Share repurchase programs were among the investment victims of the coronavirus pandemic as companies looked for efficient avenues to rapidly conserve cash.
As has been widely noted, neither the COVID-19 bear market nor subsequent recession were as bad or as lengthy as were expected. Fast-forward to 2021 and the outlook for shareholder rewards – dividends and buybacks – is quite rosy. That’s good news for the Invesco BuyBack Achievers ETF (PKW ).
The $2.11 billion PKW is already up almost 20% year-to-date and data confirm buybacks are definitely on the mend.
In the first three months of 2021, buybacks “were $178.1 billion, a 36.5% increase from Q4 2020’s $130.5 billion, and 100.9% above the recent Q2 2020 low of $88.7 billion,” according to preliminary data recently released by S&P Dow Jones Indices.
A Strong Pulse for PKW
PKW, which tracks the NASDAQ US BuyBack Achievers™ Index, is home to 108 companies that have reduced their shares outstanding tallies by at least 5% over the trailing 12 months. The benchmark is rebalanced quarterly in January, April, July, and October, so it could soon get a makeover.

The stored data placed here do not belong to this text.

Definition NewConfiguration : Configuration :=
  mkConfiguration "" "" ∅ "OpenAPI-Generator/1.0.0/go" false [mkServerConfiguration "https://localhost:8080" ∅] ∅.
Definition AddDefaultHeader (key value : string) (c : Configuration) : Configuration :=
  c <| cfg_DefaultHeader := <[key := value]> (cfg_DefaultHeader c) |>.
Definition ServerURL `{MapRange} (c : Configuration) (index : Z) (variables : gmap string string) : string + error :=
  ServerConfigurations_URL (cfg_Servers c) index variables.

(** ** client.go: parameters *)

(** [typeCheckParameter]; an object is given by the name of its type, and may be nil. *)
Definition typeCheckParameter (obj : option string) (expected name : string) : option error :=
  match obj with
  | None => None
  | Some type =>
      if type <>? expected
      then Some (newError ("Expected " +:+ name +:+ " to be of type " +:+ expected +:+ " but received " +:+ type +:+ "."))
      else None
  end.

(** A parameter: nil, a slice of values, a time (by its text in RFC 3339), or another value;
    values by the text [%v] gives. *)
Inductive parameter :=
| ParamNil
| ParamSlice (elements : list string)
| ParamTime (rfc3339 : string)
| ParamValue (text : string).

PKW’s 5% shares outstanding reduction mandate is relevant at a time when some companies are reentering the repurchase market in droves.

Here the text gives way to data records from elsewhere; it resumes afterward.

(* ===== verification/OpenAPIRuntimeFacts.v ===== *)
(** * What the generated REST client does

    For the calls of the manager it comes to the client of [OpenAPIClient]; which
    credentials of a context are sent; the directives of a cache and the parameters that
    are written and read; the length of a multipart form. *)
From stdpp Require Import base gmap strings list numbers.
From Stdlib Require Import Ascii.
From S2P Require Import Prelude GoStrings Base64 GoInt GoJSON Types External Utils Policy Proto PolicyClient CatalogClient AppController Connectors OpenAPIClient OpenAPIFacts OpenAPIRuntime.

(** ** The calls of the manager *)

(** A context without credentials. *)
Definition no_credentials (ctx : Context_) : Prop :=
  match ctx with
  | None => True
  | Some m => m !! ContextOAuth2 = None /\ m !! ContextBasicAuth = None /\ m !! ContextAccessToken = None
  end.

Lemma authenticate_none ctx h : no_credentials ctx -> authenticate ctx h = inl h.
Proof. destruct ctx as [m|]; [|done]. intros (E1 & E2 & E3). unfold authenticate. by rewrite E1, E2, E3. Qed.

(** What [Unmarshal] gives, without the content it leaves when it fails. *)
Definition asSum {A} (f : string -> A * option error) (b : string) : A + error :=
  match f b with (a, None) => inl a | (_, Some err) => inr err end.
Definition asError (e : clientError) : error :=
  match e with ApiError e => newError (Generic_Error e) | OtherError e => e end.
(** [resp, _, err := ...Execute()] *)
Definition outcomeOf {A} (r : A * option Response * option clientError) : A + error :=
  match r with (v, _, None) => inl v | (_, _, Some e) => inr (asError e) end.

Section Calls.
Context `{MapRange, NetURL} (DetectContentType : string -> string) (os_Open : string -> (string * option error) + error).
Context (boundary : string) (TempFile : string -> option string * option error).
Context (DumpRequestOut : Request -> option error) (DumpResponse : option Response -> option error).
Context (xml_Encode : value -> string + error).

Lemma prepareRequest_struct cfg ctx path method document headerParams queryParams :
  no_credentials ctx ->
  prepareRequestFor DetectContentType os_Open boundary cfg ctx path method (Some (structPointer xml_Encode document))
    headerParams queryParams ∅ "" "" "" =
  Done (prepareRequest xml_Encode cfg path method (Some (StructBody document)) headerParams queryParams).
Proof.
  intros Hctx. unfold prepareRequestFor, prepareRequest, postBodyOf, requestBody, setBodyOf, setBody. simpl.
  change (detectContentTypeOf DetectContentType (structPointer xml_Encode document)) with "application/json; charset=utf-8".
  set (ct := if _ =? "" then "application/json; charset=utf-8" else _). set (hp := if _ =? "" then _ else headerParams).
  assert (Hrest : forall text hp, multipartForm os_Open boundary (Some text) hp ∅ "" "" "" = inl (Some text, hp) /\
    urlencodedForm (Some text) hp ∅ = inl (Some text, hp)).
  { intros text hp'. unfold multipartForm, urlencodedForm, hasFields. rewrite map_size_empty. simpl.
    by rewrite !andb_false_r. }
  f_equal. destruct (jsonCheck ct); simpl.
  - rewrite json_string_nonempty. destruct (Hrest (json_Marshal document +:+ newlineC) hp) as [-> ->].
    destruct (requestURL _ _ _); [|done]. destruct (http_NewRequest _ _); [done|]. by rewrite authenticate_none.
  - destruct (xmlCheck ct); [|done]. destruct (xml_Encode document) as [text|err]; [|done]. simpl.
    destruct (text =? ""); [done|]. destruct (Hrest text hp) as [-> ->].
    destruct (requestURL _ _ _); [|done]. destruct (http_NewRequest _ _); [done|]. by rewrite authenticate_none.
Qed.

Context {A : Type} (zero : A) (json_Unmarshal xml_Unmarshal : string -> A * option error).

Lemma answer_refines resp :
  outcomeOf (answer TempFile zero json_Unmarshal xml_Unmarshal resp) =
  executed (readAnswer zero (asSum json_Unmarshal) (asSum xml_Unmarshal) resp).
Proof.
  unfold answer, readAnswer, rs_Body, decodeInto, decode, asSum.
  destruct (rs_Close resp); [done|]. destruct (rs_ReadError resp); [done|].
  destruct (Z.leb 300 _); [done|]. destruct (rs_Bytes resp =? ""); [done|].
  destruct (xmlCheck _); [by destruct (xml_Unmarshal _) as [? []]|].
  destruct (jsonCheck _); [|done]. by destruct (json_Unmarshal _) as [? []].
Qed.

(** An operation of the generated client returns, and gives what the operation of
    [OpenAPIClient] gives. *)
Lemma execute_refines op mc mr client ctx cred document :
  no_credentials ctx ->
  exists r, executeOperation DetectContentType os_Open boundary TempFile DumpRequestOut DumpResponse zero
      json_Unmarshal xml_Unmarshal op mc mr client ctx cred (structPointer xml_Encode <$> document) = Done r /\
    outcomeOf r = executed (execute xml_Encode (client_HTTPClient client) DumpRequestOut DumpResponse zero
      (asSum json_Unmarshal) (asSum xml_Unmarshal) op mc mr (client_cfg client) ctx cred document).
Proof.
  intros Hctx. unfold executeOperation, execute.
  destruct (ServerURLWithContext _ _ _) as [url|err]; [|by eexists].
  destruct cred as [cred|]; [|by eexists]. destruct document as [document|]; [|by eexists].
  cbn [fmap option_fmap option_map parameterToString mbind outcome_bind].
  rewrite prepareRequest_struct by done. cbn [mbind outcome_bind]. eexists. split; [reflexivity|].
  destruct (prepareRequest _ _ _ _ _ _ _) as [req|err]; [|done].
  destruct (callAPI _ _ _ _ _) as [[resp|] [err|]]; [done| |done|done]. apply answer_refines.
Qed.
End Calls.

(** The generated REST clients, for any context that carries no credentials: building a
    request step by step and executing it returns without a panic, and gives exactly the
    answer or the error of the client the manager's theorems are stated for, whatever the
    configuration, the server and the operating system do. *)
Theorem generated_client_refines `{MapRange, NetURL} DetectContentType os_Open boundary TempFile DumpRequestOut DumpResponse
    xml_Encode client ctx cred :
  no_credentials ctx ->
  (forall ju xu req, exists r,
     PoliciesDecisions_Execute DetectContentType os_Open boundary TempFile DumpRequestOut DumpResponse xml_Encode ju xu
       (PolicyManagerRequest_ req (XRequestCred cred (GetPoliciesDecisionsPost client ctx))) = Done r /\
     outcomeOf r = executed (GetPoliciesDecisionsPostExecute xml_Encode (client_HTTPClient client) DumpRequestOut DumpResponse
       (asSum ju) (asSum xu) (client_cfg client) ctx (Some cred) (Some req))) /\
  (forall ju xu req, exists r,
     AssetInfo_Execute DetectContentType os_Open boundary TempFile DumpRequestOut DumpResponse xml_Encode ju xu
       (DataCatalogRequest_ req (XRequestDataCatalogCred cred (GetAssetInfoPost client ctx))) = Done r /\
     outcomeOf r = executed (GetAssetInfoPostExecute xml_Encode (client_HTTPClient client) DumpRequestOut DumpResponse
       (asSum ju) (asSum xu) (client_cfg client) ctx (Some cred) (Some req))).
Proof.
  intros Hctx. split; intros ju xu req;
    apply (execute_refines DetectContentType os_Open boundary TempFile DumpRequestOut DumpResponse xml_Encode _ ju xu
      _ _ _ client ctx (Some cred) (Some _) Hctx).
Qed.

“Companies almost fully returned to the buyback market in Q1 2021 after their Q2 2020 COVID inspired departure, as 335 issues did significant open-market purchases, up from 244 last quarter and 170 in Q2 2020. Given the strong and expected record level cash-flow from Q1 2021, the full return to pre-COVID levels is expected later in the year,” said Howard Silverblatt, Senior Index Analyst at S&P Dow Jones Indices.

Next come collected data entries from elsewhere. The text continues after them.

(* ===== verification/OpenAPICatalog.v ===== *)
(** * The REST client of a catalog

    [pkg/connectors/datacatalog/openapiclient] is generated by the same generator as the
    package of the policy manager: [client.go], [configuration.go], [response.go] and
    [utils.go] of the two packages are the same text but for the name of the service in a
    comment.  The definitions of this file are those of the first package, under the names
    they have in the second; its [api_default.go], which differs, is in [OpenAPIRuntime]. *)
From S2P Require Import OpenAPIClient OpenAPIRuntime Nullable.

(** ** client.go *)
Definition jsonCheck := @OpenAPIClient.jsonCheck.
Definition xmlCheck := @OpenAPIClient.xmlCheck.
Definition APIClient := @OpenAPIRuntime.APIClient.
Definition NewAPIClient := @OpenAPIRuntime.NewAPIClient.
Definition atoi := @OpenAPIRuntime.atoi.
Definition selectHeaderContentType := @OpenAPIClient.selectHeaderContentType.
Definition selectHeaderAccept := @OpenAPIClient.selectHeaderAccept.
Definition contains := @OpenAPIClient.contains.
Definition typeCheckParameter := @OpenAPIRuntime.typeCheckParameter.
Definition parameterToString := @OpenAPIRuntime.parameterToString.
Definition delimiterOf := @OpenAPIRuntime.delimiterOf.
Definition parameterToJson := @OpenAPIRuntime.parameterToJson.
Definition callAPI := @OpenAPIClient.callAPI.
Definition GetConfig := @OpenAPIRuntime.GetConfig.
Definition postBodyOf := @OpenAPIRuntime.postBodyOf.
Definition multipartForm := @OpenAPIRuntime.multipartForm.
Definition writeFields := @OpenAPIRuntime.writeFields.
Definition urlencodedForm := @OpenAPIRuntime.urlencodedForm.
Definition requestURL := @OpenAPIClient.requestURL.
Definition authenticate := @OpenAPIRuntime.authenticate.
Definition prepareRequestFor := @OpenAPIRuntime.prepareRequestFor.
Definition decodeInto := @OpenAPIRuntime.decodeInto.
Definition addFile := @OpenAPIRuntime.addFile.
Definition reportError := @OpenAPIRuntime.reportError.
Definition setBodyOf := @OpenAPIRuntime.setBodyOf.
Definition detectContentTypeOf := @OpenAPIRuntime.detectContentTypeOf.
Definition parseDirective := @OpenAPIRuntime.parseDirective.
Definition parseCacheControl := @OpenAPIRuntime.parseCacheControl.
Definition CacheExpires := @OpenAPIRuntime.CacheExpires.
Definition strlen := @OpenAPIRuntime.strlen.
Definition GenericOpenAPIError := @OpenAPIRuntime.GenericOpenAPIError.
Definition Generic_Error := @OpenAPIRuntime.Generic_Error.
Definition Generic_Body := @OpenAPIRuntime.Generic_Body.
Definition Generic_Model := @OpenAPIRuntime.Generic_Model.
(** ** configuration.go *)
Definition contextKey_String := @OpenAPIRuntime.contextKey_String.
Definition ContextOAuth2 := @OpenAPIRuntime.ContextOAuth2.
Definition ContextBasicAuth := @OpenAPIRuntime.ContextBasicAuth.
Definition ContextAccessToken := @OpenAPIRuntime.ContextAccessToken.
Definition ContextAPIKeys := @OpenAPIRuntime.ContextAPIKeys.
Definition ContextHttpSignatureAuth := @OpenAPIRuntime.ContextHttpSignatureAuth.
Definition ContextServerIndex := @OpenAPIClient.ContextServerIndex.
Definition ContextOperationServerIndices := @OpenAPIClient.ContextOperationServerIndices.
Definition ContextServerVariables := @OpenAPIClient.ContextServerVariables.
Definition ContextOperationServerVariables := @OpenAPIClient.ContextOperationServerVariables.
Definition BasicAuth := @OpenAPIRuntime.BasicAuth.
Definition APIKey := @OpenAPIRuntime.APIKey.
Definition ServerVariable := @OpenAPIClient.ServerVariable.
Definition ServerConfiguration := @OpenAPIClient.ServerConfiguration.
Definition Configuration := @OpenAPIClient.Configuration.
Definition NewConfiguration := @OpenAPIRuntime.NewConfiguration.
Definition AddDefaultHeader := @OpenAPIRuntime.AddDefaultHeader.
Definition ServerConfigurations_URL := @OpenAPIClient.ServerConfigurations_URL.
Definition substitute := @OpenAPIClient.substitute.
Definition ServerURL := @OpenAPIRuntime.ServerURL.
Definition getServerIndex := @OpenAPIClient.getServerIndex.
Definition getServerOperationIndex := @OpenAPIClient.getServerOperationIndex.
Definition getServerVariables := @OpenAPIClient.getServerVariables.
Definition getServerOperationVariables := @OpenAPIClient.getServerOperationVariables.
Definition ServerURLWithContext := @OpenAPIClient.ServerURLWithContext.
(** ** response.go *)
Definition APIResponse := @OpenAPIRuntime.APIResponse.
Definition NewAPIResponse := @OpenAPIRuntime.NewAPIResponse.
Definition NewAPIResponseWithError := @OpenAPIRuntime.NewAPIResponseWithError.
(** ** utils.go *)
Definition PtrBool := @Nullable.PtrBool.
Definition NullableBool := @Nullable.NullableBool.
Definition PtrInt := @Nullable.PtrInt.
Definition NullableInt := @Nullable.NullableInt.
Definition PtrInt32 := @Nullable.PtrInt32.
Definition NullableInt32 := @Nullable.NullableInt32.
Definition PtrInt64 := @Nullable.PtrInt64.
Definition NullableInt64 := @Nullable.NullableInt64.
Definition PtrFloat32 := @Nullable.PtrFloat32.
Definition NullableFloat32 := @Nullable.NullableFloat32.
Definition PtrFloat64 := @Nullable.PtrFloat64.
Definition NullableFloat64 := @Nullable.NullableFloat64.
Definition PtrString := @Nullable.PtrString.
Definition NullableString := @Nullable.NullableString.
Definition PtrTime := @Nullable.PtrTime.
Definition NullableTime := @Nullable.NullableTime.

Although PKW is sector-agnostic, the methodology backstopping the NASDAQ US BuyBack Achievers™ Index gives investors a fair representation on sectors affecting big buybacks. For example, the fund allocates about 51% of its combined weight to financial services and technology stocks. In the first quarter, those sectors combined for over 51% of S&P 500 share repurchases, according to S&P data. Healthcare, PKW’s third-largest sector weight, was third in terms of first-quarter buybacks.
That’s indicative of some factor diversity, but the exchange traded fund leans toward value for the moment as about half its components are classified as value names. PKW also taps into another theme: buybacks aren’t limited to big companies. Large cap stocks represent just 36% of the fund’s weight.